WORK ITEM
How many lines in this data contain the string "bytes"? Reply with the number only.

TASK INPUT
(* ===== verification/LightTheorems.v ===== *)
(** * Gateway and client together

    The client talks to the gateway of an honest node: what the gateway shows of a
    reachable chain passes every check of the client, and is exactly what the UTXO set
    says. *)
From S2P Require Import Prelude Text Params Crypto Pow Wire Merkle Address Chain Ledger ChainInv.
From S2P Require Import ChainView WalletView WalletViewProofs Wallet WalletSnapshot WalletProofs.
From S2P Require Import WalletSendProofs Toy GoStrings FileTree GoJson WalletViewFacts LightGateway.
From S2P Require Import LightClient LightProofs.

Section service.
Context `{Crypto} `{JsonDecoder}.

(** The exchange with a gateway whose node is in state [c]. *)
Definition gateway_do (g : Gateway) (path : string) (body : bytes) : prog Chain http_response := fun c =>
  let '(c, response) := ServeHTTP g c (mkHttpRequest "POST" path "" (Some "application/json"%string) body) in (c, Ok response).

(** ** What the gateway shows *)
Definition shown (so : SpendableOutputSnapshot) : SnapshotOutput :=
  mkSnapshotOutput (hex_encode (op_TxID (so_OutPoint so))) (op_Idx (so_OutPoint so)) (so_AmountUnits so) (EncodeAddress (so_OwnerPKH so)).
Definition shown_immature (io : ImmatureOutputSnapshot) : ViewImmatureOutput :=
  mkViewImmature (hex_encode (op_TxID (io_OutPoint io))) (op_Idx (io_OutPoint io)) (io_AmountUnits io) (EncodeAddress (io_OwnerPKH io))
    (io_BlockHeight io) (io_Confirmations io).
Definition shown_activity (a : WalletActivityItem) : ViewActivityItem :=
  mkViewActivity (hex_encode (wa_TxID a)) (kind_text (wa_Kind a)) (status_text (wa_Status a)) (wa_NetUnits a) (wa_BlockHeight a)
    (wa_Confirmations a) (wa_BlocksUntilMature a).
Definition shown_view (network : string) (addresses : list bytes) (view : WalletViewSnapshot) : ViewResponse :=
  mkViewResponse SchemaVersion network (mkWalletTip (hex_encode (ts_Hash (wv_Tip view))) (ts_Height (wv_Tip view))) addresses
    (shown <$> wv_SpendableOutputs view) (wv_SpendableUnits view) (Z.of_nat (length (wv_SpendableOutputs view)))
    (shown_immature <$> wv_ImmatureOutputs view) (wv_ImmatureUnits view) (shown_activity <$> wv_Activity view).

(** ** Addresses *)
Definition address_of (a pkh : bytes) : Prop := DecodeAddress a = Ok pkh /\ EncodeAddress pkh = a.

TASK RESULT
3